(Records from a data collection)
Lemma register_all_other cls items cam k :
  Forall (fun item => item.1 <> k) items ->
  dict_get k (cam_props (foldl (register_standard_property cls) cam items))
  = dict_get k (cam_props cam).
Proof.
  intros Hall. revert cam.
  induction Hall as [|item items Hne _ IH]; intros cam; [done |].
  simpl. rewrite IH. by apply register_standard_property_other.
Qed.

Lemma binning_descriptor cls (d : D) :
  dict_get (KW Binning)
    (cam_props (register_standard_properties cls (Device_init d)))
  = Some {| prop_name := KW Binning;
            property_type := Tint;
            getter := default get_binning (cls_dict cls !! "get_binning");
            setter := cls_dict cls !! "set_binning";
            sequence_loader := class_getattr cls "load_binning_sequence";
            sequence_starter := class_getattr cls "start_binning_sequence";
            sequence_stopper := class_getattr cls "stop_binning_sequence" |}.
Proof.
  unfold register_standard_properties.
  change STANDARD_PROPERTIES
    with (take 2 STANDARD_PROPERTIES ++ drop 2 STANDARD_PROPERTIES).
  rewrite foldl_app, register_all_other
    by (repeat constructor; discriminate).
  cbn [take drop foldl STANDARD_PROPERTIES].
  set (cam1 := register_standard_property cls (Device_init d) _).
  unfold register_standard_property.
  change ("get_" +:+ "binning") with "get_binning".
  change ("set_" +:+ "binning") with "set_binning".
  rewrite class_getattr_get_binning, class_getattr_set_binning.
  unfold register_property. cbn [cam_props].
  by rewrite dict_get_set_eq.
Qed.

(** C10, as amended: every camera that [CameraDevice.__init__] constructs
    has the [Binning] property registered, whatever the subclass defines;
    the property is read-only exactly when the subclass defines no
    [set_binning], and it reads as 1 whenever the subclass defines no
    [get_binning] of its own. *)
Theorem binning_always_registered cls (d : D) cam :
  CameraDevice_init cls d = Ok cam ->
  (exists p, dict_get (KW Binning) (cam_props cam) = Some p)
  /\ (is_property_read_only cam (KW Binning) = Some true
      <-> cls_dict cls !! "set_binning" = None)
  /\ (cls_dict cls !! "get_binning" = None ->
      get_property_value cam (KW Binning) = Some (Ok (PInt 1))).
Proof.
  unfold CameraDevice_init.
  intros Hinit.
  assert (cam = register_standard_properties cls (Device_init d)) as ->.
  { destruct (cls_snap cls), (cls_start_sequence cls); congruence. }
  unfold is_property_read_only, get_property_value.
  rewrite binning_descriptor. cbn [setter getter].
  split; [eauto |]. split.
  - split.
    + intros [= Hb]. by apply bool_decide_eq_true in Hb.
    + intros ->. by rewrite bool_decide_eq_true_2.
  - by intros ->.
Qed.
(* ===== verification/GoString.v ===== *)
(** * Go strings

    Strings are compared byte by byte and concatenated; the lemmas about the order, prefixes
    and slices that the schemas, the metadata and the routing of rows share. *)

From Stdlib Require String Ascii.
From S2P Require Import Prelude.

(** ** The order *)

Lemma ascii_compare_lt a b : Ascii.compare a b = Lt ↔ (Ascii.N_of_ascii a < Ascii.N_of_ascii b)%N.
Proof. unfold Ascii.compare. by rewrite N.compare_lt_iff. Qed.

Lemma ascii_compare_eq a b : Ascii.compare a b = Eq → a = b.
Proof.
  unfold Ascii.compare. intros H%N.compare_eq_iff.
  by rewrite <- (Ascii.ascii_N_embedding a), <- (Ascii.ascii_N_embedding b), H.
Qed.

Lemma string_compare_refl s : String.compare s s = Eq.
Proof. induction s as [|c s IH]; cbn; [done|]. unfold Ascii.compare. by rewrite N.compare_refl. Qed.

Lemma string_lt_trans a b c :
  String.compare a b = Lt → String.compare b c = Lt → String.compare a c = Lt.
Proof.
  revert b c. induction a as [|x a IH]; intros [|y b] [|z c]; cbn; try done.
  destruct (Ascii.compare x y) eqn:Exy; [apply ascii_compare_eq in Exy as ->| |done].
  - destruct (Ascii.compare y z) eqn:Eyz; [apply IH|done|done].
  - intros _. destruct (Ascii.compare y z) eqn:Eyz; [apply ascii_compare_eq in Eyz as <-; by rewrite Exy| |done].
    intros _. apply ascii_compare_lt in Exy, Eyz.
    destruct (Ascii.compare x z) eqn:Exz; [apply ascii_compare_eq in Exz; subst; by destruct (N.lt_asymm _ _ Exy)|done|].
    assert (Ascii.compare x z = Lt) as E by (apply ascii_compare_lt; by etrans). congruence.
Qed.

Definition lt_name (a b : string) : Prop := String.ltb a b = true.

Lemma lt_name_compare a b : lt_name a b ↔ String.compare a b = Lt.
Proof. unfold lt_name, String.ltb. by destruct (String.compare a b). Qed.

Lemma lt_name_trans a b c : lt_name a b → lt_name b c → lt_name a c.
Proof. rewrite !lt_name_compare. apply string_lt_trans. Qed.
Lemma lt_name_irrefl a : ¬ lt_name a a.
Proof. rewrite lt_name_compare. by rewrite string_compare_refl. Qed.
Lemma lt_name_total a b : String.ltb a b = false → String.ltb b a = false → a = b.
Proof.
  unfold String.ltb. rewrite (String.compare_antisym b a).
  destruct (String.compare a b) eqn:E; try done. intros _ _. by apply String.compare_eq_iff.
Qed.

(** [a <= b] is the negation of [b < a]. *)
Lemma string_le_trans a b c : String.ltb b a = false → String.ltb c b = false → String.ltb c a = false.
Proof.
  intros Hab Hbc. destruct (String.ltb c a) eqn:Hca; [|done]. destruct (String.ltb a b) eqn:E.
  - pose proof (lt_name_trans c a b Hca E) as H. unfold lt_name in H. congruence.
  - rewrite (lt_name_total a b E Hab) in *. unfold lt_name in *. congruence.
Qed.

Lemma string_le_lt_trans a b c : String.ltb b a = false → String.ltb b c = true → String.ltb a c = true.
Proof.
  intros Hab Hbc. destruct (String.ltb a b) eqn:E; [by apply (lt_name_trans a b c)|]. by rewrite (lt_name_total a b E Hab).
Qed.

Lemma string_lt_asym a b : String.ltb a b = true → String.ltb b a = false.
Proof. intros Hab. destruct (String.ltb b a) eqn:E; [|done]. by destruct (lt_name_irrefl a (lt_name_trans a b a Hab E)). Qed.

Lemma ltb_nil_r a : String.ltb a "" = false.
Proof. by destruct a. Qed.

(** A prefix is not greater, and cutting both sides keeps the order. *)
Lemma prefix_le a b : String.ltb (a +:+ b) a = false.
Proof.
  induction a as [|c a IH]; [apply ltb_nil_r|]. unfold String.ltb in *.
  change (String.compare _ _) with (match Ascii.compare c c with Eq => String.compare (a +:+ b) a | x => x end).
  unfold Ascii.compare. by rewrite N.compare_refl.
Qed.

Lemma substring_le n a b : String.ltb b a = false → String.ltb (String.substring 0 n b) (String.substring 0 n a) = false.
Proof.
  revert a b. induction n as [|n IH]; intros [|x a] [|y b]; try done. unfold String.ltb in *.
  cbn [String.compare String.substring]. destruct (Ascii.compare y x); [|done|done]. apply IH.
Qed.

(** ** Concatenation *)

Lemma string_length_app a b : String.length (a ++ b)%string = (String.length a + String.length b)%nat.
Proof. induction a as [|c a IH]; [done|exact (f_equal S IH)]. Qed.
Lemma substring_app a b : String.substring 0 (String.length a) (a ++ b)%string = a.
Proof. induction a as [|c a IH]; [by destruct b|exact (f_equal (String.String c) IH)]. Qed.
Lemma string_app_inj a b x y : String.length a = String.length b → (a ++ x)%string = (b ++ y)%string → a = b ∧ x = y.
Proof.
  revert b. induction a as [|c a IH]; intros [|c' b] Hl Hab; try discriminate Hl; [done|].
  injection Hl as Hl. injection Hab as -> Hab. by destruct (IH b Hl Hab) as [-> ->].
Qed.

Lemma string_app_assoc a b c : (a +:+ b) +:+ c = a +:+ (b +:+ c).
Proof. induction a as [|x a IH]; [done|exact (f_equal (String.String x) IH)]. Qed.
Lemma string_app_nil a : a +:+ "" = a.
Proof. induction a as [|x a IH]; [done|exact (f_equal (String.String x) IH)]. Qed.
Lemma substring_all a : String.substring 0 (String.length a) a = a.
Proof. rewrite <- (string_app_nil a) at 2. apply substring_app. Qed.
Lemma substring_skip a b n : String.substring (String.length a) n (a +:+ b) = String.substring 0 n b.
Proof. induction a as [|x a IH]; [done|exact IH]. Qed.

### Task directions
All lines above from the one holding "intros Hab Hbc. destruct (String.ltb c" to the one holding "(** ** Concatenation *)", inclusive, are to be copied exactly; no other line is wanted.

### Task solution
  intros Hab Hbc. destruct (String.ltb c a) eqn:Hca; [|done]. destruct (String.ltb a b) eqn:E.
  - pose proof (lt_name_trans c a b Hca E) as H. unfold lt_name in H. congruence.
  - rewrite (lt_name_total a b E Hab) in *. unfold lt_name in *. congruence.
Qed.

Lemma string_le_lt_trans a b c : String.ltb b a = false → String.ltb b c = true → String.ltb a c = true.
Proof.
  intros Hab Hbc. destruct (String.ltb a b) eqn:E; [by apply (lt_name_trans a b c)|]. by rewrite (lt_name_total a b E Hab).
Qed.

Lemma string_lt_asym a b : String.ltb a b = true → String.ltb b a = false.
Proof. intros Hab. destruct (String.ltb b a) eqn:E; [|done]. by destruct (lt_name_irrefl a (lt_name_trans a b a Hab E)). Qed.

Lemma ltb_nil_r a : String.ltb a "" = false.
Proof. by destruct a. Qed.

(** A prefix is not greater, and cutting both sides keeps the order. *)
Lemma prefix_le a b : String.ltb (a +:+ b) a = false.
Proof.
  induction a as [|c a IH]; [apply ltb_nil_r|]. unfold String.ltb in *.
  change (String.compare _ _) with (match Ascii.compare c c with Eq => String.compare (a +:+ b) a | x => x end).
  unfold Ascii.compare. by rewrite N.compare_refl.
Qed.

Lemma substring_le n a b : String.ltb b a = false → String.ltb (String.substring 0 n b) (String.substring 0 n a) = false.
Proof.
  revert a b. induction n as [|n IH]; intros [|x a] [|y b]; try done. unfold String.ltb in *.
  cbn [String.compare String.substring]. destruct (Ascii.compare y x); [|done|done]. apply IH.
Qed.

(** ** Concatenation *)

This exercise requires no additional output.